When you live in the western world, it’s sometimes hard to understand what it means
to live in an emerging market. Until you get to visit one.
Recently I had the incredible opportunity to build and lead an entrepreneurial bootcamp for about 100 students in Albania. Luckily, I wasn’t alone. Managing a class that large on my own would have been a whole other challenge! 20 year-old Jordan Agolli, founder of the popular podcast called Teenage Entrepreneur was right there with me, as a shining example of all that you can achieve when you start young.
Two schools – one vocational program in Durres and a prep school in Tirana – served as hosts to us and large classes of aspiring entrepreneurs. The most profound takeaways? Here are 5 of my top:
1. There is a ton of opportunity for entrepreneurs in emerging markets to develop and deliver new products and services.

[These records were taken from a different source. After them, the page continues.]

Lemma sorted_snoc (l : list nat) (n : nat) :
  StronglySorted lt l -> Forall (fun i => i < n) l -> StronglySorted lt (l ++ [n]).
Proof.
  induction 1 as [|a l Hs IH Ha]; intros Hn; cbn [app].
  - repeat constructor.
  - inversion Hn as [|? ? Han Hln]; subst. constructor; [now apply IH|].
    apply Forall_app. split; [exact Ha | now constructor].
Qed.

Lemma skipsBelow_step (st st' : Loop Pool) (rec : object) :
  1 <= line st -> skipsBelow st ->
  rowStep query st rec = Returns st' ->
  skipsBelow st' /\ line st' = S (line st).
Proof.
  intros Hline [Hsorted Hbound] Hstep.
  assert (Hweak : Forall (fun i => 1 <= i < S (line st)) (map lineIndex (skips st))).
  { eapply Forall_impl; [|exact Hbound]. cbn. lia. }
  assert (Hpush : forall why,
             skipsBelow {| pool := pool st'; inserted := inserted st';
                           skips := skips st ++ [{| lineIndex := line st; reason := why |}];
                           line := S (line st) |}).
  { intros why. unfold skipsBelow. cbn [skips line].
    rewrite map_app. cbn [map lineIndex]. split.
    - apply sorted_snoc; [exact Hsorted|].
      eapply Forall_impl; [|exact Hbound]. cbn. lia.
    - apply Forall_app. split; [exact Hweak|]. constructor; [lia|constructor]. }
  unfold rowStep in Hstep.
  destruct (validateRow rec) as [[row|why]|e]; cbn [bind] in Hstep;
    [| |discriminate]; injection Hstep as <-.
  - destruct (query (pool st) row) as [p' [message|]]; cbn [settle].
    + split; [|reflexivity]. apply (Hpush (insertError message)).
    + split; [|reflexivity]. split; assumption.
  - split; [|reflexivity]. apply (Hpush why).
Qed.

Lemma skipsBelow_loop (l : list object) (st st' : Loop Pool) :
  1 <= line st -> skipsBelow st ->
  forOf (rowStep query) l st = Returns st' ->
  skipsBelow st' /\ line st' = line st + length l.
Proof.
  revert st. induction l as [|rec l IH]; intros st Hline Hinv; cbn [forOf].
  - intros H; injection H as <-. split; [exact Hinv | cbn; lia].
  - destruct (rowStep query st rec) as [st1|e] eqn:E; cbn [bind]; [|discriminate].
    intros H. destruct (skipsBelow_step st st1 rec Hline Hinv E) as [Hinv1 Hline1].
    destruct (IH st1 ltac:(lia) Hinv1 H) as [Hinv' Hline'].
    split; [exact Hinv'|]. cbn [length]. lia.
Qed.

End Ordinals.

Lemma explains_more {Pool : Type}
      (query : Pool -> InsertRow -> Pool * option jsstring)
      (pre more : list object) (e : Skip) :
  explains query pre e -> explains query (pre ++ more) e.
Proof.
  intros (rec & Hone & Hnth & Hwhy). exists rec. split; [exact Hone|]. split; [|exact Hwhy].
  rewrite nth_error_app1; [exact Hnth|]. apply nth_error_Some. congruence.
Qed.

Lemma ordinals_loop {Pool : Type}
      (query : Pool -> InsertRow -> Pool * option jsstring)
      (l pre : list object) (st st' : Loop Pool) :
  line st = S (length pre) ->
  (forall e, In e (skips st) -> explains query pre e) ->
  (forall i rec why, nth_error pre i = Some rec ->
                     validateRow rec = Returns (inr why) ->
                     In {| lineIndex := S i; reason := why |} (skips st)) ->
  forOf (rowStep query) l st = Returns st' ->
  (forall e, In e (skips st') -> explains query (pre ++ l) e)
  /\ (forall i rec why, nth_error (pre ++ l) i = Some rec ->
                        validateRow rec = Returns (inr why) ->
                        In {| lineIndex := S i; reason := why |} (skips st')).
Proof.
  revert pre st. induction l as [|rec l IH]; intros pre st Hline Hexp Hall; cbn [forOf].
  - intros H; injection H as <-. rewrite app_nil_r. split; assumption.
  - destruct (rowStep query st rec) as [st1|e] eqn:E; cbn [bind]; [|discriminate].
    intros Hloop.
    replace (pre ++ rec :: l) with ((pre ++ [rec]) ++ l) by now rewrite <- app_assoc.
    assert (Hhere : nth_error (pre ++ [rec]) (line st - 1) = Some rec).
    { rewrite Hline. cbn [Nat.sub]. rewrite Nat.sub_0_r, nth_error_app2 by lia.
      now rewrite Nat.sub_diag. }
    assert (Hstep : line st1 = S (line st)
                    /\ (forall e, In e (skips st1) -> explains query (pre ++ [rec]) e)
                    /\ (forall e, In e (skips st) -> In e (skips st1))
                    /\ (forall why, validateRow rec = Returns (inr why) ->
                                    In {| lineIndex := line st; reason := why |}
                                       (skips st1))).
    { unfold rowStep in E.
      destruct (validateRow rec) as [[row|why]|x] eqn:Ev; cbn [bind] in E;
        [| |discriminate]; injection E as <-.
      - destruct (query (pool st) row) as [p1 [message|]] eqn:Eq; cbn [settle line skips].
        + split; [reflexivity|]. split; [|split].
          * intros e He. apply in_app_or in He as [He|[<-|[]]].
            -- now apply explains_more, Hexp.
            -- exists rec. cbn [lineIndex reason]. split; [lia|]. split; [exact Hhere|].
               right. now exists row, (pool st), p1, message.
          * intros e He. apply in_or_app. now left.
          * intros why Hwhy. discriminate Hwhy.
        + split; [reflexivity|]. split; [|split].
          * intros e He. now apply explains_more, Hexp.
          * auto.
          * intros why Hwhy. discriminate Hwhy.
      - cbn [skipRow line skips]. split; [reflexivity|]. split; [|split].
        + intros e He. apply in_app_or in He as [He|[<-|[]]].
          * now apply explains_more, Hexp.
          * exists rec. cbn [lineIndex reason]. split; [lia|]. split; [exact Hhere|].
            now left.
        + intros e He. apply in_or_app. now left.
        + intros why' Hwhy. injection Hwhy as <-. apply in_or_app. right. now left. }
    destruct Hstep as (Hline1 & Hexp1 & Hkeep & Hpush).
    apply (IH (pre ++ [rec]) st1); try assumption.
    + rewrite Hline1, Hline, length_app. cbn [length]. lia.
    + intros i rec0 why Hnth Hv.
      destruct (Nat.lt_ge_cases i (length pre)) as [Hlt|Hge].
      * rewrite nth_error_app1 in Hnth by exact Hlt. apply Hkeep. now apply (Hall i rec0).
      * assert (Hi : i = length pre).
        { assert (i < length (pre ++ [rec])) by (apply nth_error_Some; congruence).
          rewrite length_app in *. cbn [length] in *. lia. }
        subst i. rewrite nth_error_app2, Nat.sub_diag in Hnth by lia.
        injection Hnth as <-. rewrite <- Hline. now apply Hpush.
Qed.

2. As good as any entrepreneurship classes may be, there is no substitution for real experience bringing a product or service to market. All else is conceptual.
3. Sometimes, getting to proof of concept (vs. full scale launch), is a good enough goal. Proving that a business idea is viable and financially sustainable is a strong early milestone.
4. Students are hungry for opportunities to grow, work, collaborate and travel. Finding projects to partner on, even abroad, is an excellent way to bridge the gaps and build wonderful new relationships.
5. Exposure and context are everything. Sometime we all just need to step out of our comfort zone, and hear and see what’s really possible to build confidence around who we are, what we’re capable of, and how far we can go.
There’s so much more to share, but let me just close out by saying these students were beyond incredible. We wish we’d had more time to spend getting to know them, learn about their ideas, mentor them, and solicit their help in sculpting the new offerings for upcoming programs.